Hektisches Rauschen der gedrungenen Stadt
hält andachtsvoll den Atem an –
im schweigenden Tanz tausend watteweißer Flocken.
Bekritzelte Stapel aus geschäftigem Papier
knacken unter deinen Füßen weg –
als hauchdünne Blätter aus glitzerndem Eis.

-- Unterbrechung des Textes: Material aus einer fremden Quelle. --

(* ===== verification/Races.v ===== *)
(** What interleaving can do that running one after the other cannot: a health check decides by
    the devices it listed, whatever has become of them since. *)

From S2P Require Import Prelude Float64 Encoding Json World Store StoreFacts StoreSpec Gcm Crypto.
From S2P Require Import Snmp TrapReceiver ConfigApi ConfigApiFacts Watcher WatcherFacts Telegraf TelegrafFacts.
From S2P Require Import Mux Clock Text RateLimit ChatToolsFacts ChatHandlerFacts Services.
From S2P Require Import Interleaving System SystemInvariant SystemFacts.
Open Scope Z_scope.

(** * A check that comes late *)

Section late.
Context `{DbEnv, SnmpEnv, HostEnv} (key : Key).

(** What a check finds out in [w] about an address, with some credentials: it pings, then asks. *)
Definition heard (ip : string) (creds : Credentials) (w : world) : string :=
  match (Verify ip creds healthCheckTimeout (pingHost ip healthCheckTimeout w).2).1 with
  | Ok _ => "active"
  | Err _ => "failed"
  end.

(** [check_one] on a device as it was listed, in a world where its row may be another: the
    row gets the status the listed credentials deserve, unless that was the listed status. *)
Lemma check_one_run (d : Device) (creds : Credentials) (r : device_row) (w : world) :
  db_ok w -> (forall t, db_fault t = None) -> abs (w_devices w) !! ID d = Some r ->
  SNMPVersion d <> "" -> decryptCredentials d key = Ok creds ->
  let w' := (check_one key d w).2 in
  let st := heard (IPAddress d) creds w in
  if bool_decide (st = Status d) then w_devices w' = w_devices w
  else exists now, abs (w_devices w') =
    <[ID d := set_updated now (set_col c_status (VText st) r)]> (abs (w_devices w)).
Proof.
  intros Hok Hf Hr Hv Hc. cbn zeta. unfold check_one, heard.
  rewrite (proj2 (String.eqb_neq _ _) Hv), bind_eq, Hc, bind_eq.
  set (w1 := (pingHost _ _ w).2). set (w2 := (Verify _ _ _ w1).2).
  assert (Hd2 : w_devices w2 = w_devices w).
  { transitivity (w_devices w1).
    - by apply (steps_run (frames w_devices)), (steps_Verify (fun _ => True)); try apply _.
    - by apply (steps_run (frames w_devices)), (steps_pingHost (fun _ => True)); try apply _. }
  set (v := (Verify _ _ _ w1).1).
  assert (Hst : (if is_ok v then "active" else "failed") = match v with Ok _ => "active" | Err _ => "failed" end)
    by (by destruct v).
  cbv zeta. rewrite Hst. set (st := match v with Ok _ => _ | Err _ => _ end).
  case_bool_decide as He; [by rewrite (proj2 (String.eqb_eq _ _) He)|].
  rewrite (proj2 (String.eqb_neq _ _) He), bind_eq.
  assert (Hok2 : db_ok w2) by (unfold db_ok; by rewrite Hd2).
  destruct (update_status (ID d) st r w2) as (w3 & Hu & Habs);
    [done|apply Hf|by rewrite Hd2|by subst st; destruct v; cbn; auto|].
  rewrite Hu. eexists. rewrite <- Hd2. exact Habs.
Qed.

Lemma row_by_id t r : table_ok t -> r ∈ rows t -> abs t !! r_id r = Some r.
Proof.
  intros Hok Hr. apply elem_of_list_to_map.
  - rewrite <- list_fmap_compose. by apply sorted_NoDup, ok_sorted.
  - apply list_elem_of_fmap. by exists r.
Qed.

(** A device whose status is not active is not among the active ones. *)
Lemma not_active i r w ds w1 :
  db_ok w -> abs (w_devices w) !! i = Some r -> DeviceStore.text_is "active" (r_status r) = false ->
  DeviceStore.ListByStatus "active" w = (Ok ds, w1) -> i ∉ map ID ds.
Proof.
  intros Hok Hr Hst Hl. apply ListByStatus_run in Hl as [_ Hds%scan_all_rows].
  intros (d & <- & Hd%list_elem_of_In)%list_elem_of_In%in_map_iff.
  apply list_elem_of_lookup in Hd as [n Hd].
  destruct (Forall2_lookup_r _ _ _ _ _ Hds Hd) as (r' & Hr' & Hs).
  apply list_elem_of_lookup_2, list_elem_of_In, filter_In in Hr' as [Hin%list_elem_of_In Hact].
  pose proof (row_by_id _ _ Hok Hin) as Hfind.
  assert (Hc : check_row r' = true) by by eapply row_checked.
  destruct (scanDevice_keys _ _ Hs Hc) as [Hid _]. rewrite Hid, Hfind in Hr. congruence.
Qed.

Lemma check_one_ok d w : db_ok w -> db_ok (check_one key d w).2.
Proof.
  apply (steps_run (keeps db_ok)). apply (steps_check_one _ _ [d]); try typeclasses eauto.
  - intros e w0 _ Hw. exact Hw.
  - intros id b. apply db_ok_Update.
  - by left.
Qed.

(** C34.  A health check decides by what it listed.  Take a check that has listed a device
    [d] and comes to it in a state [w] in which its row is [r], whatever was done to it since,
    and reads as [d']; no statement fails and nothing else runs until the check is done with
    this device.  The check then asks the agent with the credentials it listed.  If what it
    hears is the status it listed, it writes nothing, whatever status is stored now; if not,
    it writes that status into [r] and nothing else.  So a device that a PATCH has given the
    right credentials in between, and that answers with them, is marked failed if it does not
    answer with the old ones, and is left out of the active devices; a check that had listed
    the row as it now is would have marked it active. *)
Theorem stale_health_check (d d' : Device) (creds creds' : Credentials) (r : device_row) (w : world) :
  db_ok w -> (forall t, db_fault t = None) ->
  abs (w_devices w) !! ID d = Some r -> scanDevice r = Ok d' ->
  SNMPVersion d <> "" -> decryptCredentials d key = Ok creds ->
  SNMPVersion d' <> "" -> decryptCredentials d' key = Ok creds' ->
  let stale := (check_one key d w).2 in
  let fresh := (check_one key d' w).2 in
  (if bool_decide (heard (IPAddress d) creds w = Status d) then w_devices stale = w_devices w
   else exists now, abs (w_devices stale) =
     <[ID d := set_updated now (set_col c_status (VText (heard (IPAddress d) creds w)) r)]>
       (abs (w_devices w))) /\
  (heard (IPAddress d) creds w = "failed" -> Status d = "active" ->
   heard (IPAddress d') creds' w = "active" ->
   (exists r1, abs (w_devices stale) !! ID d = Some r1 /\ r_status r1 = VText "failed") /\
   (forall ds w1, DeviceStore.ListByStatus "active" stale = (Ok ds, w1) -> ID d ∉ map ID ds) /\
   exists r2, abs (w_devices fresh) !! ID d = Some r2 /\ r_status r2 = VText "active").
Proof.
  intros Hok Hf Hr Hd' Hv Hc Hv' Hc'. cbn zeta.
  pose proof (check_one_run d creds r w Hok Hf Hr Hv Hc) as Hstale. cbn zeta in Hstale.
  split; [exact Hstale|]. intros Hh Hst Hh'.
  rewrite Hh, Hst, bool_decide_false in Hstale by discriminate. destruct Hstale as [now Habs].
  destruct (scanDevice_keys r d' Hd') as [Hid Hst']; [by eapply row_checked|].
  assert (Hid' : ID d' = ID d).
  { rewrite Hid. rewrite lookup_abs in Hr. apply find_some in Hr as [_ Hr]. by apply Z.eqb_eq. }
  split_and!.
  - eexists. rewrite Habs, lookup_insert_eq. by split.
  - intros ds w1. eapply not_active; [by apply check_one_ok|rewrite Habs; apply lookup_insert_eq|done].
  - pose proof (check_one_run d' creds' r w Hok Hf) as Hfresh. cbn zeta in Hfresh. rewrite Hid' in Hfresh.
    specialize (Hfresh Hr Hv' Hc'). rewrite Hh' in Hfresh. case_bool_decide as He.
    + exists r. rewrite Hfresh, Hst', <- He. by split.
    + destruct Hfresh as [now' Habs']. eexists. rewrite Habs', lookup_insert_eq. by split.
Qed.
End late.

(** * A race *)

#[local] Existing Instances quiet_db counting_rand broken_docker sample_types asking_http sample_clock
  ascii_tables.

(** A device that is reconfigured at tick 14: until then it answers the community c0, from then
    on only c1. *)
#[local] Instance reconfigured_snmp : SnmpEnv :=
  {| snmp_connect _ _ := None;
     snmp_get t c _ :=
       if String.eqb (g_Community c) (if (t <? 14)%nat then "c0" else "c1") then None
       else Some (ENew [FStr "request timeout"]);
     snmp_walk _ _ _ := ([], None) |}.

Definition patch : request :=
  {| rq_method := "PATCH"; rq_path := "/devices/1"; rq_limit := ""; rq_remote := "192.0.2.9:4001";
     rq_body := object_body [("community", "c1")] |}.

(** The device is registered; then a health check runs while it is given its new community. *)
Definition race : list action :=
  [ApiRequest plain_keys secret_keys post; WatcherTick WatcherMain.HealthCheckTick;
   ApiRequest plain_keys secret_keys patch].

Definition registered : pool := follow (repeat 0%nat 20)
  (Pool opened (map (perform sample_key sample_config (Ok telegraf_conf_tmpl)) race)).

(** The check lists the devices; the PATCH runs; the check goes on. *)
Definition patched_meanwhile : pool := follow (repeat 1%nat 1 ++ repeat 2%nat 20) registered.
Definition raced : pool := follow (repeat 1%nat 20) patched_meanwhile.

(** One of the two first, as a whole. *)
Definition check_first : pool := follow (repeat 1%nat 20 ++ repeat 2%nat 20) registered.
Definition patch_first : pool := follow (repeat 2%nat 20 ++ repeat 1%nat 20) registered.

Definition statuses (w : world) : list sqlval := map r_status (rows (w_devices w)).

(** The device as the check listed it, and as the PATCH has left it. *)
Definition the_device (p : pool) : Device :=
  match DeviceStore.scan_all (rows (w_devices (p_world p))) with
  | Ok (d :: _) => d
  | _ => new_device ""
  end.

Definition the_creds (p : pool) : Credentials :=
  match decryptCredentials (the_device p) sample_key with
  | Ok c => c
  | Err _ => Build_Credentials "" "" "" "" "" "" ""
  end.

Definition the_row (p : pool) : device_row :=
  match rows (w_devices (p_world p)) with
  | r :: _ => r
  | [] => DeviceStore.row_of (new_device "") 0 ""
  end.

Lemma meanwhile_interleaved :
  interleaved sample_key sample_config (Ok telegraf_conf_tmpl) patched_meanwhile.
Proof.
  unfold patched_meanwhile, registered. do 2 (eapply interleaved_runs; [|apply follow_runs]).
  eapply interleaved_runs; [by apply (inter_start _ _ _ empty_world (OpenConfigDB empty_world).2)|].
  apply (start_all _ _ _ []), Forall_map. repeat apply Forall_cons_2; try apply Forall_nil_2;
    (eexists; split; [|reflexivity]; first [exact I|split; reflexivity]).
Qed.

(** It happens: in a state of the deployment with nothing under way any more, the device has
    been left failed by a check that came late, though it answers with the credentials stored
    for it.  Run whole, one before the other in either order, the check and the PATCH leave it
    active; so does the next check. *)
Lemma stale_health_check_witness :
  interleaved sample_key sample_config (Ok telegraf_conf_tmpl) raced /\
  forallb done_thread (p_threads raced) = true /\
  statuses (p_world patched_meanwhile) = [VText "active"] /\ statuses (p_world raced) = [VText "failed"] /\
  (forall ds w1, DeviceStore.ListByStatus "active" (p_world raced) = (Ok ds, w1) ->
     ID (the_device registered) ∉ map ID ds) /\
  statuses (p_world check_first) = [VText "active"] /\ statuses (p_world patch_first) = [VText "active"] /\
  statuses (checkDeviceHealth sample_key (p_world raced)).2 = [VText "active"].
Proof.
  split; [exact (interleaved_runs _ _ _ _ _ meanwhile_interleaved (follow_runs _ _ _))|].
  split; [vm_compute; reflexivity|]. split; [vm_compute; reflexivity|]. split; [vm_compute; reflexivity|].
  split; [|split_and!; vm_compute; reflexivity].
  assert (Hraced : p_world raced = (check_one sample_key (the_device registered) (p_world patched_meanwhile)).2)
    by (vm_compute; reflexivity).
  rewrite Hraced.
  destruct (stale_health_check sample_key (the_device registered) (the_device patched_meanwhile)
    (the_creds registered) (the_creds patched_meanwhile) (the_row patched_meanwhile)
    (p_world patched_meanwhile)) as [_ Hlate].
  - exact (sy_devices _ _ (interleaved_ok _ _ _ _ meanwhile_interleaved)).
  - exact (fun _ => eq_refl).
  - rewrite lookup_abs. vm_compute. reflexivity.
  - vm_compute. reflexivity.
  - vm_compute. discriminate.
  - vm_compute. reflexivity.
  - vm_compute. discriminate.
  - vm_compute. reflexivity.
  - destruct Hlate as (_ & Hout & _); [vm_compute; reflexivity..|]. exact Hout.
Defined.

Dein Tun in Endlosschleife
versiegt in seiner Dichte –
in der ruhenden Schneedecke bis zum Horizont.
Sorgen, die schreien mögen
verschlägt es den Ton –
sie verpuffen in den thronenden Bergkuppen aus Zucker.
Frustrierte Gestalten kriechen unter die Haut
und gefrieren gnadenlos –
Eiszapfen, die friedfertig im Winterlicht schimmern.
Alltagssorgen verlieren an Halt
und fließen in kostbaren Augenblicken davon –
kompromisslos fortgetragen vom Rauschen des Gebirgsbachs.
Tick, tack, tick, tack …
tickt das Leben davon –
bis die verschneite Stille das Ticken übertönt.
Sehnsucht nach dir selbst
und deinen stützenden Säulen
wird Wirklichkeit in der magischen Welt aus Winternebel.
Zeit für die Menschen
weicht Zeit für die Seele –
in Schritten aus feinem Kristall, prächtig wie du selbst.